TRY IT: In the listing below, find the line containing "exact He | ] ].". Write out that line and every line after it to the end, exactly and only those.

MATERIALS PROVIDED:
(** C8 (amended): ids stay distinct among the stored rows, after every
    commit, successful or rolled back. No operation alters the id of a row it
    keeps: after a successful commit every row is an old row, a persisted
    object, or an old row updated in place under its own id (a row switch);
    the grade update keeps every id of the rows its autoflush leaves. But a
    student inserted alone without an id, while the largest stored id is
    below 2^63-1, gets one more than that largest id (1 when the table is
    empty), so the id of a deleted student with the largest id is given to
    the next insert. *)
Theorem C8_ids_distinct_but_reused : forall (t : Table) (s : Session),
  (NoDup (map id (committed s)) -> NoDup (map id (rows s)) ->
   NoDup (map id (rows (fst (commit t s))))) /\
  (forall s' ps, commit t s = (s', Ok ps) ->
     forall p, In p (rows s') -> row_origin (rows s) ps p) /\
  (forall rs ps, inactive s = false -> flush t s = Ok (rs, ps) ->
     map id (rows (fst (update_grade_inc t s))) = map id rs) /\
  (forall o s' p, new s = [] -> id o = None ->
     (forall m, largest_id (rows s) = Some m -> m < INT64_MAX) ->
     commit t (add s o) = (s', Ok [p]) ->
     id p = Some (match largest_id (rows s) with
                  | Some m => m + 1
                  | None => 1
                  end)).
Proof.
  intros t s. split; [ | split; [ | split ] ].
  - intros Hc Hr. unfold commit.
    destruct (inactive s); simpl; [ exact Hr | ].
    unfold flush.
    destruct (switch_all (rows s) (deleted s) (new s)) as [[[rs1 dels] ins]|e] eqn:Hs;
      simpl; [ | exact Hc ].
    destruct (insert_all t rs1 ins) as [[rs2 ps]|e] eqn:Hi; simpl; [ | exact Hc ].
    apply NoDup_map_filter. apply (proj2 (insert_all_rows _ _ _ _ _ Hi)).
    rewrite (proj1 (switch_all_rows _ _ _ _ _ _ Hs)). exact Hr.
  - intros s' ps Hc p Hp.
    destruct (commit_ok_inv _ _ _ _ Hc) as (_ & rs1 & dels & ins & rs2 & Hs & Hi & ->).
    simpl in Hp. unfold delete_rows in Hp. apply filter_In in Hp as [Hp _].
    destruct (insert_all_rows _ _ _ _ _ Hi) as [-> _].
    apply in_app_or in Hp as [Hp | Hp].
    + destruct (proj2 (switch_all_rows _ _ _ _ _ _ Hs) p Hp) as [Hin | Hex].
      * left. apply in_or_app. left. exact Hin.
      * right. exact Hex.
    + left. apply in_or_app. right. exact Hp.
  - intros rs ps Ha Hf. unfold update_grade_inc. rewrite Ha, Hf.
    destruct (forallb _ _); simpl; [ rewrite map_map; reflexivity | reflexivity ].
  - intros o s' p Hn Hid Hb Hc.
    destruct (commit_ok_inv _ _ _ _ Hc) as (_ & rs1 & dels & ins & rs2 & Hs & Hi & _).
    simpl in Hs. rewrite Hn in Hs. simpl in Hs. rewrite Hid in Hs. simpl in Hs.
    injection Hs as <- _ <-.
    simpl in Hi. destruct (insert_row t (rows s) o) as [r|e] eqn:Hr; [ | discriminate ].
    simpl in Hi. injection Hi as _ <-.
    destruct (insert_row_next_id t (rows s) o r Hid Hb Hr) as [-> _].
    unfold id_base. destruct (largest_id (rows s)); reflexivity.
Qed.

Lemma C8_ids_distinct_but_reused_witness :
  (NoDup (map id script_rows) -> NoDup (map id script_rows) ->
   NoDup (map id (rows (fst (commit (define_Student 0 no_draws)
                              (mkSession script_rows [] [2])))))) /\
  (forall s' ps, commit (define_Student 0 no_draws) (mkSession script_rows [] [2])
                 = (s', Ok ps) ->
     forall p, In p (rows s') -> row_origin script_rows ps p) /\
  (forall rs ps, inactive (mkSession script_rows [] [2]) = false ->
     flush (define_Student 0 no_draws) (mkSession script_rows [] [2]) = Ok (rs, ps) ->
     map id (rows (fst (update_grade_inc (define_Student 0 no_draws)
                          (mkSession script_rows [] [2])))) = map id rs) /\
  (forall o s' p, new (mkSession script_rows [] [2]) = [] -> id o = None ->
     (forall m, largest_id script_rows = Some m -> m < INT64_MAX) ->
     commit (define_Student 0 no_draws) (add (mkSession script_rows [] [2]) o)
       = (s', Ok [p]) ->
     id p = Some (match largest_id script_rows with
                  | Some m => m + 1
                  | None => 1
                  end)).
Proof.
  exact (C8_ids_distinct_but_reused (define_Student 0 no_draws)
           (mkSession script_rows [] [2])).
Defined.

(** ** The script run *)

(** The two commits give the ids 1 and 2. *)
Example script_ids : map id script_rows = [Some 1; Some 2].
Proof. vm_compute. reflexivity. Qed.

(** The grade update gives 7 and 12. *)
Example script_update :
  map grade (rows (fst (update_grade_inc (define_Student 0 no_draws)
                          (mkSession script_rows [] [])))) =
  [Some 7; Some 12].
Proof. vm_compute. reflexivity. Qed.

(** A second increment would take Alan Turing to 13: it fails and the grades
    stay 7 and 12. *)
Example script_update_twice_fails :
  let s1 := fst (update_grade_inc (define_Student 0 no_draws)
                   (mkSession script_rows [] [])) in
  update_grade_inc (define_Student 0 no_draws) s1 = (s1, Err GradeCheckViolation).
Proof. vm_compute. reflexivity. Qed.

(** Deleting Albert Einstein leaves one row; [first()] on the query by his
    name then returns [None]. *)
Example script_delete :
  let s' := fst (commit (define_Student 0 no_draws) (mkSession script_rows [] [1])) in
  List.length (rows s') = 1%nat /\
  first (query_filter (name_eq "Albert Einstein"%string) s') = None.
Proof. vm_compute. split; reflexivity. Qed.

(** ** The [__main__] run *)

Lemma order_by_grade_desc_two : forall a b l,
  grade_le (grade a) (grade b) = false ->
  order_by_grade_desc [b; a] l -> l = [a; b].
Proof.
  intros a b l Hba [Hp Hs].
  destruct (Permutation_length_2_inv Hp) as [-> | ->]; [ | reflexivity ].
  inversion Hs as [|? ? _ Hr]; subst. inversion Hr as [|? ? Hrel]; subst.
  congruence.
Qed.

(** The script from line 48 on, wherever the class was defined ([t0]) and
    whatever the engine's random rowid candidates ([draws], never drawn
    here): the two commits succeed and print the ids 1 and 2; the students
    print as [Student 1: Albert Einstein, Grade6] and [Student 2: Alan
    Turing, Grade11] (no space after [Grade], unlike the comment at line
    101); the names come in insertion order; every order by descending grade
    is Alan Turing then Albert Einstein, so [limit(1)] gives Alan Turing with
    his birthday; the count is 2; the LIKE filter finds Alan Turing; the
    update gives the grades 7 and 12; and after the delete [query.first()]
    returns [None]. *)
Theorem main_run : forall (t0 : datetime) (draws : list Student -> list Z),
  (exists p1 p2, snd (fst (main_after_inserts t0 draws)) = Ok [p1] /\
     snd (main_after_inserts t0 draws) = Ok [p2] /\ id p1 = Some 1 /\ id p2 = Some 2) /\
  map repr (rows (main_s2 t0 draws)) =
    ["Student 1: Albert Einstein, Grade6"; "Student 2: Alan Turing, Grade11"]%string /\
  map name (rows (main_s2 t0 draws)) =
    [Some "Albert Einstein"; Some "Alan Turing"]%string /\
  (forall l, order_by_grade_desc (rows (main_s2 t0 draws)) l ->
     map (fun r => (name r, grade r)) l =
       [(Some "Alan Turing"%string, Some 11); (Some "Albert Einstein"%string, Some 6)] /\
     map (fun r => (name r, birthday r)) (limit 1 l) =
       [(Some "Alan Turing"%string, Some birthday_alan)]) /\
  count_ids (main_s2 t0 draws) = 2%nat /\
  map name (alan_query (main_s2 t0 draws)) = [Some "Alan Turing"%string] /\
  map (fun r => (name r, grade r)) (rows (main_s3 t0 draws)) =
    [(Some "Albert Einstein"%string, Some 7); (Some "Alan Turing"%string, Some 12)] /\
  (exists s4, main_s4 t0 draws = Some s4 /\
     first (query_filter (name_eq "Albert Einstein"%string) s4) = None /\
     count_ids s4 = 1%nat).
Proof.
  intros t0 draws.
  assert (Hs2 : rows (main_s2 t0 draws) =
            [set_id (set_enrolled_date main_albert (Some t0)) 1;
             set_id (set_enrolled_date main_alan (Some t0)) 2]) by reflexivity.
  split; [ | split; [ | split; [ | split; [ | split; [ | split; [ | split ] ] ] ] ] ].
  - do 2 eexists. split; [ reflexivity | split; [ reflexivity | split; reflexivity ] ].
  - rewrite Hs2. vm_compute. reflexivity.
  - rewrite Hs2. reflexivity.
  - intros l Hl. rewrite Hs2 in Hl.
    apply order_by_grade_desc_two in Hl; [ | reflexivity ].
    subst l. split; reflexivity.
  - reflexivity.
  - unfold alan_query, query_filter. rewrite Hs2. vm_compute. reflexivity.
  - reflexivity.
  - eexists. split; [ reflexivity | split; reflexivity ].
Qed.

(** ** The stored rows keep the constraints *)

(** ** The stored rows keep the constraints *)

Lemma nodup_app_disj : forall (A : Type) (l1 l2 : list A) a,
  NoDup (l1 ++ l2) -> In a l1 -> In a l2 -> False.
Proof.
  intros A l1 l2 a. induction l1 as [|x l1 IH]; intros Hnd H1 H2; [ destruct H1 | ].
  inversion Hnd as [|? ? Hnot Hnd']; subst.
  destruct H1 as [-> | H1]; [ apply Hnot, in_or_app; right; exact H2 | exact (IH Hnd' H1 H2) ].
Qed.

Lemma NoDup_flat_map_filter : forall (f : Student -> list string) (p : Student -> bool) l,
  NoDup (flat_map f l) -> NoDup (flat_map f (filter p l)).
Proof.
  intros f p l. induction l as [|r l IH]; intro Hnd; simpl; [ constructor | ].
  simpl in Hnd. pose proof (NoDup_app_remove_l _ _ Hnd) as Hl.
  destruct (p r); simpl; [ | exact (IH Hl) ].
  apply NoDup_app; [ exact (NoDup_app_remove_r _ _ Hnd) | exact (IH Hl) | ].
  intros a Ha Hb. apply (nodup_app_disj _ (f r) (flat_map f l) a Hnd Ha).
  apply in_flat_map in Hb as (x & Hx & Hax). apply filter_In in Hx as [Hx _].
  apply in_flat_map. exists x. split; assumption.
Qed.

Lemma insert_row_checks : forall t rs o r,
  insert_row t rs o = Ok r ->
  grade_check (grade r) = true /\ email_taken (email r) rs = false /\
  exists k, id r = Some k /\ id_taken k rs = false.
Proof.
  intros t rs o r H. unfold insert_row in H.
  destruct (grade_check (grade (apply_defaults t o))) eqn:Hg; [ | discriminate ].
  simpl in H.
  destruct (id (apply_defaults t o)) as [k|] eqn:Hk.
  - destruct (id_taken k rs) eqn:Ht; [ discriminate | ].
    destruct (email_taken _ rs) eqn:He; [ discriminate | ].
    injection H as <-. split; [ exact Hg | split; [ exact He | exists k; split; assumption ] ].
  - destruct (next_rowid t rs) as [k|e] eqn:Hn; [ | discriminate ].
    destruct (email_taken _ rs) eqn:He; [ discriminate | ].
    injection H as <-. split; [ exact Hg | split; [ exact He | ] ].
    exists k. split; [ reflexivity | exact (next_rowid_fresh t rs k Hn) ].
Qed.

Lemma email_taken_false_notin : forall e rs,
  email_taken (Some e) rs = false -> ~ In e (stored_emails rs).
Proof.
  intros e rs H Hin. apply in_flat_map in Hin as (r & Hr & He).
  destruct (email r) as [e'|] eqn:Er; [ | destruct He ].
  destruct He as [-> | []].
  assert (email_taken (Some e) rs = true) by exact (email_taken_In e r rs Hr Er).
  congruence.
Qed.

Lemma table_ok_snoc : forall t rs o r,
  table_ok rs -> insert_row t rs o = Ok r -> table_ok (rs ++ [r]).
Proof.
  intros t rs o r (Hid & Hsome & Hem & Hgr) H.
  destruct (insert_row_checks t rs o r H) as (Hg & He & k & Hk & Ht).
  split; [ | split; [ | split ] ].
  - rewrite map_app. simpl. rewrite Hk.
    apply NoDup_snoc; [ exact Hid | exact (id_taken_false k rs Ht) ].
  - apply Forall_app. split; [ exact Hsome | constructor; [ congruence | constructor ] ].
  - unfold stored_emails. rewrite flat_map_app. simpl.
    destruct (email r) as [e|] eqn:Er.
    + apply NoDup_snoc; [ exact Hem | apply email_taken_false_notin; exact He ].
    + rewrite !app_nil_r. exact Hem.
  - apply Forall_app. split; [ exact Hgr | constructor; [ exact Hg | constructor ] ].
Qed.

Lemma insert_all_table_ok : forall t objs rs rs' ps,
  table_ok rs -> insert_all t rs objs = Ok (rs', ps) -> table_ok rs'.
Proof.
  intros t objs. induction objs as [|o os IH]; intros rs rs' ps Hok H; simpl in H.
  - injection H as <- _. exact Hok.
  - destruct (insert_row t rs o) as [r|e] eqn:Hr; [ | discriminate ].
    destruct (insert_all t (rs ++ [r]) os) as [[rs1 ps1]|e] eqn:Hrest; [ | discriminate ].
    injection H as <- _. exact (IH _ _ _ (table_ok_snoc t rs o r Hok Hr) Hrest).
Qed.

Lemma table_ok_filter : forall (p : Student -> bool) rs,
  table_ok rs -> table_ok (filter p rs).
Proof.
  intros p rs (Hid & Hsome & Hem & Hgr). split; [ | split; [ | split ] ].
  - exact (NoDup_map_filter p rs Hid).
  - apply Forall_forall. intros r Hr. apply filter_In in Hr as [Hr _].
    rewrite Forall_forall in Hsome. exact (Hsome r Hr).
  - exact (NoDup_flat_map_filter _ p rs Hem).
  - apply Forall_forall. intros r Hr. apply filter_In in Hr as [Hr _].
    rewrite Forall_forall in Hgr. exact (Hgr r Hr).
Qed.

RESULT OF THIS TASK:
    injection H as <-. split; [ exact Hg | split; [ exact He | ] ].
    exists k. split; [ reflexivity | exact (next_rowid_fresh t rs k Hn) ].
Qed.

Lemma email_taken_false_notin : forall e rs,
  email_taken (Some e) rs = false -> ~ In e (stored_emails rs).
Proof.
  intros e rs H Hin. apply in_flat_map in Hin as (r & Hr & He).
  destruct (email r) as [e'|] eqn:Er; [ | destruct He ].
  destruct He as [-> | []].
  assert (email_taken (Some e) rs = true) by exact (email_taken_In e r rs Hr Er).
  congruence.
Qed.

Lemma table_ok_snoc : forall t rs o r,
  table_ok rs -> insert_row t rs o = Ok r -> table_ok (rs ++ [r]).
Proof.
  intros t rs o r (Hid & Hsome & Hem & Hgr) H.
  destruct (insert_row_checks t rs o r H) as (Hg & He & k & Hk & Ht).
  split; [ | split; [ | split ] ].
  - rewrite map_app. simpl. rewrite Hk.
    apply NoDup_snoc; [ exact Hid | exact (id_taken_false k rs Ht) ].
  - apply Forall_app. split; [ exact Hsome | constructor; [ congruence | constructor ] ].
  - unfold stored_emails. rewrite flat_map_app. simpl.
    destruct (email r) as [e|] eqn:Er.
    + apply NoDup_snoc; [ exact Hem | apply email_taken_false_notin; exact He ].
    + rewrite !app_nil_r. exact Hem.
  - apply Forall_app. split; [ exact Hgr | constructor; [ exact Hg | constructor ] ].
Qed.

Lemma insert_all_table_ok : forall t objs rs rs' ps,
  table_ok rs -> insert_all t rs objs = Ok (rs', ps) -> table_ok rs'.
Proof.
  intros t objs. induction objs as [|o os IH]; intros rs rs' ps Hok H; simpl in H.
  - injection H as <- _. exact Hok.
  - destruct (insert_row t rs o) as [r|e] eqn:Hr; [ | discriminate ].
    destruct (insert_all t (rs ++ [r]) os) as [[rs1 ps1]|e] eqn:Hrest; [ | discriminate ].
    injection H as <- _. exact (IH _ _ _ (table_ok_snoc t rs o r Hok Hr) Hrest).
Qed.

Lemma table_ok_filter : forall (p : Student -> bool) rs,
  table_ok rs -> table_ok (filter p rs).
Proof.
  intros p rs (Hid & Hsome & Hem & Hgr). split; [ | split; [ | split ] ].
  - exact (NoDup_map_filter p rs Hid).
  - apply Forall_forall. intros r Hr. apply filter_In in Hr as [Hr _].
    rewrite Forall_forall in Hsome. exact (Hsome r Hr).
  - exact (NoDup_flat_map_filter _ p rs Hem).
  - apply Forall_forall. intros r Hr. apply filter_In in Hr as [Hr _].
    rewrite Forall_forall in Hgr. exact (Hgr r Hr).
Qed.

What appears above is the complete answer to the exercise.